WHAT IS EXPECTED: Under this line are the records; write out word for word the part that begins at the line containing "0 ≤ rangeStart" and ends at the line containing "Proof. intros H1", and no more.

MATERIAL FOR THE TASK:
Lemma index_block_stage config logs cursor number limit :
  number = cursor_number cursor + 1 → number ≤ limit → below limit →
  emits (index_block config logs number cursor)
    (stage (λ '(cursor', _, _) log, ∃ b, ran config limit cursor [b] log ∧ cursor' = cursor_of b)
       (λ log, ∃ blocks, ran config limit cursor blocks log)).
Proof.
  intros Hn Hlimit Hbelow. pose proof (cursor_number_nonneg cursor).
  assert (Hnil : ∃ blocks, ran config limit cursor blocks []) by by exists [].
  unfold index_block. eapply quiet_bind; [apply recheck_stage|done|]. intros _ _.
  eapply quiet_bind; [apply read_header_stage|done|]. intros h Hh.
  take_guard. bool_to_prop.
  eapply quiet_bind; [|done|].
  { apply catch_records; [apply prepareBlock_yields|]. intros e. by apply prepared_stage. }
  intros b [Hbn Hbh (Hbc & Hbg & Hbe & Hbp) _ _ _ _]. rewrite Hh in Hbn. cbn in Hbn.
  assert (Hran : ran config limit cursor [b] [Applied b]).
  { split; [done|]. split; [|done]. split; try done; try lia. congruence. }
  eapply stage_bind; [apply record_stage|intros log ->; by exists [b]|].
  intros changed log ->. apply emits_ret. exists b. split; [done|].
  unfold cursor_of. by rewrite Hbc, Hbn, Hbh.
Qed.

(** A stage of the loops, whose errors carry the result so far. *)
Definition loop_stage {A} (config : ConfirmedEventIndexerConfig) (limit : Z)
    (cursor : Reorg.CanonicalCursor) (result : StepResult)
    (good : A → StepResult → Reorg.CanonicalCursor → Prop)
    (r : res (StepResult * step_error E) (A * StepResult)) (log : list event) : Prop :=
  match r with
  | Ok (a, result') => ∃ blocks, ran config limit cursor blocks log ∧
      result'.(Head) = result.(Head) ∧ result'.(SafeHead) = result.(SafeHead) ∧
      good a result' (after cursor blocks)
  | Err (result', e) => ∃ blocks before ending, log = before ++ ending ∧
      ran config limit cursor blocks before ∧ failed e ending ∧
      result'.(Head) = result.(Head) ∧ result'.(SafeHead) = result.(SafeHead)
  end.

Lemma at_result_emits {A} (m : M S event (step_error E) A) result
    (good : A → list event → Prop) (way : list event → Prop) :
  emits m (stage good way) →
  emits (at_result result m) (λ r log, match r with
    | Ok a => good a log
    | Err (result', e) => result' = result ∧
        ∃ before ending, log = before ++ ending ∧ way before ∧ failed e ending
    end).
Proof.
  intros Hm. apply (emits_catch _ _ _ _ Hm); [done|].
  intros e log H. apply emits_fail. by rewrite app_nil_r.
Qed.

Lemma index_blocks_stage config fuel logs number rangeEnd limit cursor result :
  number = cursor_number cursor + 1 → number ≤ rangeEnd + 1 → rangeEnd ≤ limit → below limit →
  rangeEnd + 1 - number ≤ Z.of_nat fuel →
  emits (index_blocks config fuel logs number rangeEnd cursor result)
    (loop_stage config limit cursor result
       (λ cursor' _ final, cursor' = final ∧ cursor_number final = rangeEnd)).
Proof.
  revert number cursor result. induction fuel as [|fuel IH];
    intros number cursor result Hn Hend Hlimit Hbelow Hfuel; cbn [index_blocks];
    pose proof (cursor_number_nonneg cursor);
    (destruct (Z.ltb_spec rangeEnd number);
       [apply emits_ret; exists []; cbn; split_and!; [by split|done..|lia]|]); [lia|].
  eapply emits_bind.
  - apply at_result_emits, (index_block_stage _ _ _ _ limit); [done|lia|done].
  - intros [result' e] log [-> (before & ending & -> & (blocks & Hran) & He)].
    by exists blocks, before, ending.
  - intros [[cursor' changed] n] log (b & Hran & ->).
    destruct (proj2 Hran) as [Hb _]. pose proof (nb_number _ _ _ _ Hb).
    assert (Hu : u64 b.(Number)) by (unfold u64, below in *; lia).
    rewrite wrap64_small by (unfold u64, below in *; lia).
    eapply emits_weaken.
    + apply IH; [|lia..|done|lia]. rewrite cursor_of_number by done. lia.
    + intros [[a result']|[result' e]] log'; cbn [loop_stage].
      * intros (blocks & Hmore & Hh & Hs & Hgood). exists ([b] ++ blocks).
        split; [by apply ran_app|]. done.
      * intros (blocks & before & ending & -> & Hmore & He & Hh & Hs).
        exists ([b] ++ blocks), (log ++ before), ending.
        split; [by rewrite app_assoc|]. split; [by apply ran_app|]. done.
Qed.

Lemma at_result_quiet {A B} (m : M S event (step_error E) A)
    (k : A → M S event (StepResult * step_error E) (B * StepResult)) result (P : A → Prop)
    config limit cursor (good : B → StepResult → Reorg.CanonicalCursor → Prop) :
  emits m (quiet P) →
  (∀ a, P a → emits (k a) (loop_stage config limit cursor result good)) →
  emits (at_result result m ≫= k) (loop_stage config limit cursor result good).
Proof.
  intros Hm Hk. eapply emits_bind.
  - by eapply at_result_emits.
  - intros [result' e] log [-> (before & ending & -> & -> & He)].
    by exists [], [], ending.
  - intros a log [-> Ha]. by apply Hk.
Qed.

Lemma loop_stage_app {A} config limit cursor blocks log0 result0 result
    (good : A → StepResult → Reorg.CanonicalCursor → Prop)
    (m : M S event (StepResult * step_error E) (A * StepResult)) :
  ran config limit cursor blocks log0 →
  result.(Head) = result0.(Head) → result.(SafeHead) = result0.(SafeHead) →
  emits m (loop_stage config limit (after cursor blocks) result good) →
  emits m (λ r log, loop_stage config limit cursor result0 good r (log0 ++ log)).
Proof.
  intros Hran Hh0 Hs0 Hm. apply (emits_weaken _ _ _ Hm).
  intros [[a result']|[result' e]] log; cbn [loop_stage].
  - intros (more & Hmore & Hh & Hs & Hgood). exists (blocks ++ more).
    rewrite after_app. split_and!; [by apply ran_app|congruence..|done].
  - intros (more & before & ending & -> & Hmore & He & Hh & Hs).
    exists (blocks ++ more), (log0 ++ before), ending.
    split_and!; [by rewrite app_assoc|by apply ran_app|done|congruence..].
Qed.

Lemma range_end_bounds config rangeStart safeHead :
  0 < config.(MaxBlockRange) → u64 config.(MaxBlockRange) →
  0 ≤ rangeStart ≤ safeHead → below safeHead →
  rangeStart ≤ range_end config rangeStart safeHead ≤ safeHead.
Proof. intros H1 H2 H3 H4. unfold range_end. repeat case_match; bool_to_prop; lia. Qed.

Lemma index_ranges_stage config fuel start rangeStart limit cursor result :
  0 < config.(MaxBlockRange) → u64 config.(MaxBlockRange) →
  start ≠ 0 → result.(SafeHead) = limit → below limit →
  rangeStart = cursor_number cursor + 1 → rangeStart ≤ limit + 1 →
  limit + 1 - rangeStart ≤ Z.of_nat fuel →
  emits (index_ranges config fuel start rangeStart cursor result)
    (loop_stage config limit cursor result
       (λ cursor' _ final, cursor' = final ∧ cursor_number final = limit)).
Proof.
  intros Hrange Hu Hstart. revert rangeStart cursor result.
  induction fuel as [|fuel IH]; intros rangeStart cursor result Hs Hlimit Hn Hle Hfuel;
    cbn [index_ranges]; pose proof (cursor_number_nonneg cursor);
    rewrite (proj2 (Z.eqb_neq start 0) Hstart), Hs; cbn [orb];
    (destruct (Z.ltb_spec limit rangeStart);
       [apply emits_ret; exists []; cbn; split_and!; [by split|done..|lia]|]); [lia|].
  pose proof (range_end_bounds config rangeStart limit Hrange Hu ltac:(lia) Hlimit) as [Hlo Hhi].
  eapply (at_result_quiet _ _ _ (λ _, True)).
  { apply emits_call. intros s. destruct (rpc_FilterLogs _ _ _ s) as [[?|e] s']; cbn; [done|].
    by exists [], []. }
  intros logs _. eapply (at_result_quiet _ _ _ (λ _, True)).
  { eapply catch_records; [|intros e; by apply failClosed_stage]. by apply emits_lift. }
  intros sorted _. eapply emits_bind.
  - apply (index_blocks_stage _ _ _ _ _ limit); [lia..|done|lia].
  - done.
  - intros [cursor' result'] log (blocks & Hran & Hh & Hsafe & -> & Hfinal).
    destruct (Z.eqb_spec (range_end config rangeStart limit) MaxUint64);
      [unfold below in *; lia|].
    apply (loop_stage_app _ _ _ _ _ _ result' _ _ Hran Hh Hsafe).
    rewrite wrap64_small by (unfold u64, below in *; lia).
    apply IH; [lia|done|lia..].
Qed.

Lemma load_stage config :
  emits (load_or_initialize config)
    (stage (λ '(cursor, _) log, opening config cursor log)
       (λ log, ∃ cursor, opening config cursor log)).
Proof.
  assert (Hnil : ∃ cursor, opening config cursor []).
  { exists (Reorg.NewCanonicalCursor config.(cfg_ChainID) config.(cfg_DeploymentBlock) zero32).
    by left. }
  unfold load_or_initialize. eapply (quiet_bind _ _ (λ _, True)); [|done|].
  { apply emits_call. intros s. destruct (LoadIndexerCursor _ s) as [[?|e] s']; cbn; [done|].
    by exists [], []. }
  intros [cursor|] _; [by apply emits_ret; left|].
  eapply quiet_bind; [apply read_header_stage|done|]. intros h _.
  eapply quiet_bind; [apply validate_stage|done|]. intros _ _.
  set (cursor := Reorg.NewCanonicalCursor _ _ _).
  assert (Hopen : opening config cursor [Initialized cursor]) by (right; by eexists).
  eapply stage_bind; [apply record_stage|intros log ->; by exists cursor|].
  intros _ log ->. by apply emits_ret.
Qed.

(** What [step_from] returns and records, from a cursor. *)
Definition from_cursor (config : ConfirmedEventIndexerConfig) (validated : bool)
    (result0 : StepResult) (cursor : Reorg.CanonicalCursor)
    (r : res (StepResult * step_error E) (StepResult * bool)) (log : list event) : Prop :=
  match r with
  | Ok (result, v) =>
      (log = [] ∧ v = validated ∧ result0.(SafeHead) < cursor_number cursor) ∨
      (v = true ∧ usable config cursor ∧ result.(Head) = result0.(Head) ∧
       ∃ blocks, extends config result0.(SafeHead) cursor blocks ∧
         cursor_number (after cursor blocks) = result0.(SafeHead) ∧
         log = (Applied <$> blocks)
               ++ if validated then [] else [Validated (after cursor blocks)])
  | Err (result, e) => result.(Head) = result0.(Head) ∧
      ∃ blocks ending last, (blocks = [] ∨ usable config cursor) ∧
        extends config result0.(SafeHead) cursor blocks ∧
        (ending = [] ∨ (validated = false ∧ usable config cursor
           ∧ cursor_number (after cursor blocks) = result0.(SafeHead)
           ∧ ending = [Validated (after cursor blocks)])) ∧
        failed e last ∧ log = (Applied <$> blocks) ++ ending ++ last
  end.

SOLUTION BELOW:
  0 ≤ rangeStart ≤ safeHead → below safeHead →
  rangeStart ≤ range_end config rangeStart safeHead ≤ safeHead.
Proof. intros H1 H2 H3 H4. unfold range_end. repeat case_match; bool_to_prop; lia. Qed.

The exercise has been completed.